On 10/12/2023, staff (S1) noticed R1 was choking on food during dinner time. During the investigation, staff members were interviewed. Based on staff interview, it was stated that S1 was facing the TV during dinner time. S1 initially heard someone say something but ignored it at first, as S1 thought it was nothing. The second time, a resident yelled out for help as R1 was choking on food. S1 immediately performed CPR.

See LIC809 on 01/16/2024 for additional information.

A deficiency was cited per California Code of Regulations, Title 22. See LIC809-D.

This report was reviewed with Administrator, Nicholas Inneh and a copy of the report and appeal rights was provided.

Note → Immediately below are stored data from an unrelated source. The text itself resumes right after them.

Lemma span_class_unique (cls : ascii -> bool) (p r : string) :
  all_in cls p = true -> leaves cls r -> span_class cls (p +:+ r) = (p, r).
Proof.
  intros F S. induction p as [|a p IH].
  - rewrite string_app_nil. destruct r as [|b r]; [reflexivity |]. cbn in S.
    cbn. rewrite S. reflexivity.
  - cbn in F. apply andb_true_iff in F as [Na F].
    rewrite string_app_cons. cbn [span_class]. rewrite Na, (IH F). reflexivity.
Qed.

Section GreedyClass.
Variable cls : ascii -> bool.
Variable k : string -> bool.
Hypothesis k_stops : forall a t, cls a = true -> k (String a t) = false.

(** A continuation that fails inside the class makes the repetition take
    the longest run. *)
Lemma star_class_greedy (s : string) :
  SubmitPage.star_class cls s k = k (snd (span_class cls s)).
Proof.
  induction s as [|a s IH]; cbn; [reflexivity |].
  destruct (cls a) eqn:Ea; [| reflexivity].
  rewrite IH. destruct (span_class cls s) as [p r]. cbn.
  rewrite (k_stops a s Ea). apply orb_false_r.
Qed.

Lemma plus_class_greedy (s : string) :
  SubmitPage.plus_class cls s k
  = match fst (span_class cls s) with
    | EmptyString => false
    | String _ _ => k (snd (span_class cls s))
    end.
Proof.
  destruct s as [|a s]; cbn; [reflexivity |].
  destruct (cls a) eqn:Ea; [| reflexivity].
  rewrite star_class_greedy. destruct (span_class cls s) as [p r]. reflexivity.
Qed.
End GreedyClass.

Lemma name_char_not_slash (a : ascii) : SubmitPage.name_char a = true -> a <> "/"%char.
Proof. intros H ->. vm_compute in H. discriminate. Qed.

Lemma name_chars_free_of_slash (s : string) :
  all_in SubmitPage.name_char s = true -> free_of "/" s = true.
Proof.
  induction s as [|a s IH]; [reflexivity |]. cbn. intros H.
  apply andb_true_iff in H as [Ha Hs]. rewrite (IH Hs).
  destruct (Ascii.eqb_spec a "/") as [E|N]; [| reflexivity].
  exfalso. exact (name_char_not_slash a Ha E).
Qed.

Lemma isValidGitHubUrl_spec (url : string) :
  SubmitPage.isValidGitHubUrl url = true <-> exists o n tail, form_url url o n tail.
Proof.
  unfold SubmitPage.isValidGitHubUrl, SubmitPage.test, SubmitPage.githubRegex, form_url.
  rewrite accepts_lit.
  assert (forall a t,
            SubmitPage.name_char a = true ->
            SubmitPage.accepts
              (SubmitPage.Seq (SubmitPage.Opt (SubmitPage.Chr "/")) SubmitPage.Eos)
              (String a t) (fun _ => true) = false) as Hk2.
  { intros a t Ha. cbn.
    destruct (Ascii.eqb_spec a "/") as [E|N];
      [exfalso; exact (name_char_not_slash a Ha E) | reflexivity]. }
  split.
  - destruct (strip_prefix "https://github.com/" url) as [t|] eqn:Ep; [| discriminate].
    apply strip_prefix_app in Ep. cbn [SubmitPage.accepts].
    rewrite plus_class_greedy
      by (intros a t' Ha; cbn; destruct (Ascii.eqb_spec a "/") as [E|N];
          [exfalso; exact (name_char_not_slash a Ha E) | reflexivity]).
    destruct (span_class_app SubmitPage.name_char t) as (Et & Fo & _).
    destruct (span_class SubmitPage.name_char t) as [o r1]. cbn [fst snd] in *.
    destruct o as [|c o]; [discriminate |].
    destruct r1 as [|b t2]; [discriminate |].
    destruct (Ascii.eqb_spec b "/") as [->|N]; [| discriminate]. cbn [andb].
    rewrite plus_class_greedy by exact Hk2.
    destruct (span_class_app SubmitPage.name_char t2) as (Et2 & Fn & _).
    destruct (span_class SubmitPage.name_char t2) as [n r2]. cbn [fst snd] in *.
    destruct n as [|d n]; [discriminate |].
    intros H. exists (String c o), (String d n), r2.
    split.
    { rewrite Ep, Et, Et2. reflexivity. }
    split.
    { destruct r2 as [|e r3]; [left; reflexivity |]. right.
      cbn in H. destruct (Ascii.eqb_spec e "/") as [->|]; [| discriminate].
      destruct r3; [reflexivity | discriminate]. }
    repeat split; [discriminate | discriminate | exact Fo | exact Fn].
  - intros (o & n & tail & -> & Ht & Ho & Hn & Fo & Fn).
    rewrite (proj2 (strip_prefix_app "https://github.com/" _ _) eq_refl).
    cbn [SubmitPage.accepts].
    rewrite plus_class_greedy
      by (intros a t' Ha; cbn; destruct (Ascii.eqb_spec a "/") as [E|N];
          [exfalso; exact (name_char_not_slash a Ha E) | reflexivity]).
    rewrite (span_class_unique SubmitPage.name_char o ("/" +:+ n +:+ tail) Fo)
      by reflexivity.
    cbn [fst snd]. destruct o as [|c o]; [contradiction |].
    change ("/" +:+ n +:+ tail) with (String "/" (n +:+ tail)).
    cbn [SubmitPage.accepts]. rewrite Ascii.eqb_refl. cbn [andb].
    rewrite plus_class_greedy by exact Hk2.
    rewrite (span_class_unique SubmitPage.name_char n tail Fn)
      by (destruct Ht as [-> | ->]; [exact I | reflexivity]).
    cbn [fst snd]. destruct n as [|d n]; [contradiction |].
    destruct Ht as [-> | ->]; reflexivity.
Qed.
(** Whether the loop of [list_available_tools] skips a tool of this
    name. *)
Lemma available_of_names config (tools : list mcp_finance_tool) n :
  In n (map available_name (available_of columns config tools))
  <-> In n (map technical_name tools)
      /\ config_attr config (config_field_of n) <> Some false.
Proof.
  induction tools as [|tool rest IH]; cbn [available_of map In].
  - tauto.
  - destruct (config_attr config (config_field_of (technical_name tool)))
      as [[|]|] eqn:Hattr; cbn [present default from_option id negb andb map In
                                  available_name].
    + rewrite IH. split.
      * intros [<-|[Hin Hn]]; [|tauto]. split; [tauto|congruence].
      * intros [[->|Hin] Hn]; tauto.
    + rewrite IH. split.
      * tauto.
      * intros [[<-|Hin] Hn]; [contradiction|tauto].
    + rewrite IH. split.
      * intros [<-|[Hin Hn]]; [|tauto]. split; [tauto|congruence].
      * intros [[->|Hin] Hn]; tauto.
Qed.
(** ** Rows used in the concrete evaluations

    Equipment types and departments are rows the migration inserts (the
    keys are generated by the database; short names stand for them). *)
Module Samples.
Import Sql.
Local Open Scope Z_scope.

Definition mri_machine : equipment_types.row :=
  equipment_types.mk "et-mri" "MRI Machine" (Some true) (Some true) (Some 30).
Definition ultrasound : equipment_types.row :=
  equipment_types.mk "et-ultrasound" "Ultrasound" (Some true) (Some true) (Some 90).
Definition ventilator : equipment_types.row :=
  equipment_types.mk "et-ventilator" "Ventilator" (Some true) (Some true) (Some 7).
(** A type whose interval was set to zero: the column has no CHECK. *)
Definition zero_interval : equipment_types.row :=
  equipment_types.mk "et-zero" "Decommissioned" (Some false) (Some false) (Some 0).
(** A type whose interval was set negative. *)
Definition negative_interval : equipment_types.row :=
  equipment_types.mk "et-negative" "Misconfigured" (Some false) (Some false) (Some (-5)).

Definition equipment_types_table : list equipment_types.row :=
  [mri_machine; ultrasound; ventilator; zero_interval; negative_interval].

Definition emergency_department : departments.row :=
  departments.mk "dep-ed" "Emergency Department" "ED" (Some true).
Definition cardiology : departments.row :=
  departments.mk "dep-card" "Cardiology" "CARD" (Some false).
Definition it_department : departments.row :=
  departments.mk "dep-it" "IT Department" "IT" (Some false).

Definition departments_table : list departments.row :=
  [emergency_department; cardiology; it_department].

Definition jan_1_2024 : date := Calendar.days_from_civil 2024 1 1.
Definition jan_31_2024 : date := Calendar.days_from_civil 2024 1 31.
Definition mar_31_2024 : date := Calendar.days_from_civil 2024 3 31.
Definition jun_1_2024 : date := Calendar.days_from_civil 2024 6 1.

(** An ultrasound device that was never maintained. *)
Definition new_ultrasound : devices.row :=
  devices.mk "dev-1" "Ultrasound 1" (Some "et-ultrasound") (Some "Radiology")
             (Some false) None None (Some "compliant").
(** An MRI machine last maintained on 2024-01-01. *)
Definition maintained_mri : devices.row :=
  devices.mk "dev-2" "MRI 1" (Some "et-mri") (Some "Radiology")
             (Some true) (Some jan_1_2024) None (Some "compliant").
(** A device with no equipment type, written with a next maintenance date. *)
Definition untyped_device : devices.row :=
  devices.mk "dev-3" "Label printer" None None (Some false) None
             (Some jun_1_2024) (Some "compliant").
(** A device with no equipment type and no dates at all. *)
Definition bare_device : devices.row :=
  devices.mk "dev-4" "Spare monitor" None None (Some false) None None
             (Some "compliant").
Definition zero_interval_device : devices.row :=
  devices.mk "dev-5" "Old terminal" (Some "et-zero") None (Some false) None None
             (Some "compliant").
Definition negative_interval_device : devices.row :=
  devices.mk "dev-6" "Test rig" (Some "et-negative") None (Some false) None None
             (Some "compliant").
Lemma isExternal_generator (trace : list Event) :
  forallb isExternal (map Generator trace) = true.
Proof. induction trace as [|e t IH]; [reflexivity | exact IH]. Qed.

Lemma getPRContext_description (o r : jsstring) (pr : option PullRequest)
    (ctx : PRContext) :
  getPRContext o r pr = inr ctx ->
  exists p, pr = Some p /\ currentDescription ctx = orElse (body p) [].
Proof.
  destruct pr as [p|]; simpl; [|discriminate].
  intros H. injection H as <-. exists p. auto.
Qed.

(** Every way [run] can go, with what made it go so. *)
Lemma run_cases (w : World) :
  (exists m, run w = [SetFailed (ACTION_FAILED ++ m)])
  \/ exists i p,
       inputs w = inr i /\ pull_request w = Some p
       /\ validateApiKey (geminiApiKey i) = None
       /\ let d := orElse (body p) [] in
          let go := generate (shouldGenerate d (updateMode i) (generationMarker i)) in
          let gen := generateDescription (api w) in
          let pre := map Request [ListFiles; ListCommits] ++ map Generator (snd gen) in
          (go = false /\ run w = outputs d (lit "false") (model i))
          \/ (go = true
              /\ ((exists requests m,
                     (requests = [ListFiles] \/ requests = [ListFiles; ListCommits])
                     /\ run w = map Request requests
                                ++ [SetFailed (ACTION_FAILED ++ m)])
                  \/ exists filesData commitsData,
                       listFiles w = inr filesData /\ listCommits w = inr commitsData
                       /\ ((exists m,
                              (forall t, fst gen <> Returned t)
                              /\ run w = pre ++ [SetFailed (ACTION_FAILED ++ m)])
                           \/ exists text,
                                fst gen = Returned text
                                /\ let final :=
                                     applyUpdateMode d text (updateMode i)
                                                     (generationMarker i) in
                                   (exists m,
                                      update w = Some m
                                      /\ run w = pre ++ [Request (UpdatePull final);
                                                         SetFailed (ACTION_FAILED ++ m)])
                                   \/ (update w = None
                                       /\ run w = pre ++ Request (UpdatePull final)
                                                    :: outputs final (lit "true")
                                                         (model i))))).
Proof.
  unfold run, caught.
  destruct (inputs w) as [e|i] eqn:Hi; [left; eexists; reflexivity|].
  destruct (validateApiKey (geminiApiKey i)) as [e|] eqn:Hk; [left; eexists; reflexivity|].
  destruct (getPRContext (repoOwner w) (repoName w) (pull_request w))
    as [e|ctx] eqn:Hc; [left; eexists; reflexivity|].
  destruct (getPRContext_description _ _ _ _ Hc) as [p [Hp Hd]]. rewrite Hd.
  right. exists i, p. repeat (split; [auto; fail|]). cbv zeta.
  destruct (generate (shouldGenerate (orElse (body p) []) (updateMode i)
                        (generationMarker i))) eqn:Hg; cbn [negb].
  2:{ left. split; reflexivity. }
  right. split; [reflexivity|].
  unfold fetchPRDiff.
  destruct (listFiles w) as [e|filesData] eqn:Hf.
  { left. exists [ListFiles], e. split; [auto | reflexivity]. }
  destruct (listCommits w) as [e|commitsData] eqn:Hcm.
  { left. exists [ListFiles; ListCommits], e. split; [auto | reflexivity]. }
  right. exists filesData, commitsData. repeat (split; [reflexivity|]).
  destruct (generateDescription (api w)) as [completion trace] eqn:Hgen.
  cbn [fst snd].
  destruct completion as [text|m|].
  - right. exists text. split; [reflexivity|].
    destruct (update w) as [m|] eqn:Hu; rewrite <- !app_assoc.
    + left. exists m. split; reflexivity.
    + right. split; reflexivity.
  - left. exists m. split; [discriminate|]. reflexivity.
  - left. exists []. split; [discriminate|]. reflexivity.
Qed.

(** X18.  In mode [empty], a pull request whose description is not blank is
    left alone: [run] makes no request and no call of the generator, and
    with an acceptable API key it reports the description as it is, with
    [generated] set to ["false"]. *)
Theorem run_empty_mode_hands_off (w : World) (i : ActionInputs) (p : PullRequest) :
  inputs w = inr i -> updateMode i = empty -> pull_request w = Some p ->
  trim (orElse (body p) []) <> [] ->
  forallb isReport (run w) = true
  /\ updatesOf (run w) = []
  /\ (validateApiKey (geminiApiKey i) = None ->
      run w = outputs (orElse (body p) []) (lit "false") (model i)).
Proof.
  intros Hi Hm Hp Hd.
  assert (G : generate (shouldGenerate (orElse (body p) []) (updateMode i)
                          (generationMarker i)) = false).
  { rewrite Hm. unfold shouldGenerate.
    destruct (Z.eqb_spec (len (trim (orElse (body p) []))) 0) as [E|E];
      [|reflexivity].
    apply len_zero in E. contradiction. }
  unfold run, caught. rewrite Hi, Hp.
  destruct (validateApiKey (geminiApiKey i)) as [e|].
  - repeat split. discriminate.
  - cbn [getPRContext currentDescription]. rewrite G. cbn [negb]. repeat split.
Qed.

Lemma run_empty_mode_hands_off_witness :
  forallb isReport (run (sampleWorld empty)) = true
  /\ updatesOf (run (sampleWorld empty)) = []
  /\ (validateApiKey (geminiApiKey (sampleInputs empty)) = None ->
      run (sampleWorld empty)
      = outputs (lit "User notes") (lit "false") (lit "gemini-2.0-flash")).
Proof.
  apply (run_empty_mode_hands_off (sampleWorld empty) (sampleInputs empty)
           samplePull); try reflexivity.
  vm_compute. discriminate.
Defined.

(** X19.  A run sends at most one update to the pull request.  When it
    sends one, the inputs, the key and the event were accepted, both
    requests for the diff succeeded, [shouldGenerate] said yes, the
    generator returned a text, and the description sent is
    [applyUpdateMode] of the current description and that text. *)
Theorem run_updates_once (w : World) :
  (List.length (updatesOf (run w)) <= 1)%nat
  /\ forall sent, In sent (updatesOf (run w)) ->
       exists i p text filesData commitsData,
         inputs w = inr i /\ pull_request w = Some p
         /\ validateApiKey (geminiApiKey i) = None
         /\ listFiles w = inr filesData /\ listCommits w = inr commitsData
         /\ generate (shouldGenerate (orElse (body p) []) (updateMode i)
                        (generationMarker i)) = true
         /\ fst (generateDescription (api w)) = Returned text
         /\ sent = applyUpdateMode (orElse (body p) []) text (updateMode i)
                     (generationMarker i).
Proof.
  destruct (run_cases w) as [[m ->]|[i [p [Hi [Hp [Hk C]]]]]].
  { split; [simpl; lia | intros sent []]. }
  cbv zeta in C. destruct C as [[_ ->]|[Hg C]].
  { split; [simpl; lia | intros sent []]. }
  destruct C as [[requests [m [Hr ->]]]|[fs [cs [Hf [Hc C]]]]].
  { destruct Hr as [-> | ->]; (split; [simpl; lia | intros sent []]). }
  destruct C as [[m [_ ->]]|[text [Ht C]]].
  { rewrite !updatesOf_app, updatesOf_generator.
    split; [simpl; lia | intros sent []]. }
  assert (U : updatesOf (run w)
              = [applyUpdateMode (orElse (body p) []) text (updateMode i)
                   (generationMarker i)]).
  { destruct C as [[m [_ ->]]|[_ ->]];
      rewrite !updatesOf_app, updatesOf_generator; reflexivity. }
  rewrite U. split; [simpl; lia|].
  intros sent [<-|[]]. exists i, p, text, fs, cs. repeat split; assumption.
Qed.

SUPERVISOR'S NAME: Sarah YipTELEPHONE: (408) 324-2131
LICENSING EVALUATOR NAME: Christine DoloresTELEPHONE: (408) 334-8552
LICENSING EVALUATOR SIGNATURE:
DATE: 05/13/2024
I acknowledge receipt of this form and understand my licensing appeal rights as explained and received.
FACILITY REPRESENTATIVE SIGNATURE:
DATE: 05/13/2024
This report must be available at Child Care and Group Home facilities for public review for 3 years.

LIC809 (FAS) - (06/04)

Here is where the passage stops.